Before anyone thinks me as a prime example of male chauvinist, I don't mind female protagonist when done right(femshep>maleshep). Marvels Jessica Jones protagonist isn't done right. More or less like the whole script/directing is just terrible exploitation.

The series has 3 white male main charaters that are all somewhat flawed or bad. The main antogonist Kilgrave is the "epithome of white male" a English man, a colonist, a person with no morality, who's victims are mostly women, homosexuals and colored. Next is Reuben a silly, bit retarded white male who is in love with the female protagonist and is totally dependent of the care of his sister (Quote from the series "He coulnd't even tie his shoelaces without me!") Then there is the white male "hero" Simpson who is basically first a good but bit simple cop that falls victim to Kilgrave. After surviving that he has the most sane and logical solution to end Kilgrave, but after the female protagonist messes up Simpon turns out to be a shady ex-blacops dopehead and murdering psychopath, who thinks he's doing good deeds by killing innocents. This all for the female watchers to feel superior and enpowered when every white male charater in the series are flawed.

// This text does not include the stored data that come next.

Lemma batch_items_keeps_files (params : GenerateImageInput)
    (width height seed start_ms : Z) (n : nat) :
  forall i generated_images,
    preserves keeps_files
      (batch_items E settings c params width height seed start_ms
                   n i generated_images).
Proof.
  induction n as [| n IH]; intros i generated_images;
    cbn [batch_items]; keeps_files_steps.
Qed.

End ClientKeepsFiles.

(** ** The batch loop of [run_generation] *)

Section Batch.
Import ComfyUI Generate Effects.

Variable E : env.
Variable settings : Settings.
Variable c : ComfyUIClient.
Variable params : GenerateImageInput.
Variables width height seed start_ms : Z.

Lemma bind_returns {A B} (m : io A) (k : A -> io B) (w w' : world) (b : B) :
  bind m k w = (inr b, w') ->
  exists a w1, m w = (inr a, w1) /\ k a w1 = (inr b, w').
Proof.
  unfold bind. destruct (m w) as [[e | a] w1]; [discriminate |].
  intros H. exists a, w1. split; [reflexivity | exact H].
Qed.

Lemma download_all_same_submitted (batch_seed : Z) (filenames : list json) :
  forall generated_images,
    preserves same_submitted
      (download_all E settings c params width height batch_seed start_ms
                    filenames generated_images).
Proof.
  induction filenames as [| filename rest IH]; intros generated_images;
    cbn [download_all].
  - same_submitted_steps.
  - apply (preserves_bind _ same_submitted_trans);
      [apply download_image_same_submitted | intros ?].
    same_submitted_steps.
Qed.

(** A download loop that returns has added one record per filename, each
    with the seed of the item. *)
Lemma download_all_returns (batch_seed : Z) (filenames : list json) :
  forall generated_images w imgs w',
    download_all E settings c params width height batch_seed start_ms
                 filenames generated_images w = (inr imgs, w') ->
    exists new,
      imgs = generated_images ++ new
      /\ map GeneratedImage.seed new = repeat batch_seed (length filenames).
Proof.
  induction filenames as [| filename rest IH];
    intros generated_images w imgs w' Hrun; cbn [download_all] in Hrun.
  - injection Hrun as <- <-. exists []. rewrite app_nil_r. split; reflexivity.
  - apply bind_returns in Hrun. destruct Hrun as (local_path & w1 & _ & Hrun).
    apply bind_returns in Hrun. destruct Hrun as (size & w2 & _ & Hrun).
    apply bind_returns in Hrun. destruct Hrun as (now & w3 & _ & Hrun).
    apply IH in Hrun. destruct Hrun as (new & -> & Hseeds).
    eexists (_ :: new). rewrite <- app_assoc. split; [reflexivity |].
    cbn. rewrite Hseeds. reflexivity.
Qed.

(** A call of [generate] that returns has submitted its job graph, once,
    and nothing else. *)
Lemma generate_returns (workflow : json) (w w' : world)
    (filenames : list json) :
  generate E c workflow None w = (inr filenames, w') ->
  submitted (trace w') = submitted (trace w) ++ [workflow].
Proof.
  unfold generate. intros Hrun.
  apply bind_returns in Hrun. destruct Hrun as ([] & w1 & Havail & Hrun).
  apply assert_available_same_submitted in Havail.
  apply bind_returns in Hrun. destruct Hrun as (cid & w2 & Hcid & Hrun).
  injection Hcid as _ <-.
  apply bind_returns in Hrun. destruct Hrun as (o & w3 & Hsend & Hrun).
  injection Hsend as _ <-.
  assert (Hrest : same_submitted
            (mk_world (S (calls w1)) (clock_reads w1) (S (uuid_draws w1))
               (rand_draws w1) (files w1)
               (trace w1 ++ [EvHttp (mk_request POST (_base_url c +:+ "/prompt") []
                   (Some (JDict [("prompt", workflow); ("client_id", JStr cid)]))
                   (_timeout c))])) w').
  { revert Hrun. cbn [log calls clock_reads uuid_draws rand_draws files trace].
    match goal with |- ?m ?w0 = _ -> _ =>
      assert (Hp : preserves same_submitted m); [| intros Hm; exact (Hp _ _ _ Hm)]
    end.
    apply (preserves_bind _ same_submitted_trans);
      [apply received_same_submitted | intros r].
    destruct (negb (is_success r)); [same_submitted_steps |].
    apply (preserves_bind _ same_submitted_trans);
      [apply json_of_same_submitted | intros body].
    apply (preserves_bind _ same_submitted_trans);
      [same_submitted_steps | intros pid].
    apply poll_until_done_same_submitted. }
  unfold same_submitted in Hrest, Havail. rewrite Hrest. cbn [trace].
  rewrite submitted_app, Havail. reflexivity.
Qed.

Lemma item_seeds_app (s : Z) (counts counts' : list nat) :
  item_seeds s (counts ++ counts')
  = item_seeds s counts ++ item_seeds (s + Z.of_nat (length counts)) counts'.
Proof.
  revert s. induction counts as [| n rest IH]; intros s; cbn.
  - rewrite Z.add_0_r. reflexivity.
  - rewrite IH, <- app_assoc. do 3 f_equal. lia.
Qed.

The blaxploitation is just so obvious that it made watching Marvels Jessica Jones grinch whorty, a bad flashback to the heydays of 60-70's films with black protagonists. Every black character is either a victim of Kilgrave or hero or both. Malcom is black a heroic ex-victim that helps female protagonist and other victims of Kilgrave after Jessica helps him. Malcom is trustworthy and good person. Luke Cage is the main black hero, a trustworthy, good person who has superpowers and his blackwife Reva was also victim of Kilgrave. Clemons is a trustworthy and good black police officer that falls victim to first to Kilgrave and then to the white male "hero" Simpson.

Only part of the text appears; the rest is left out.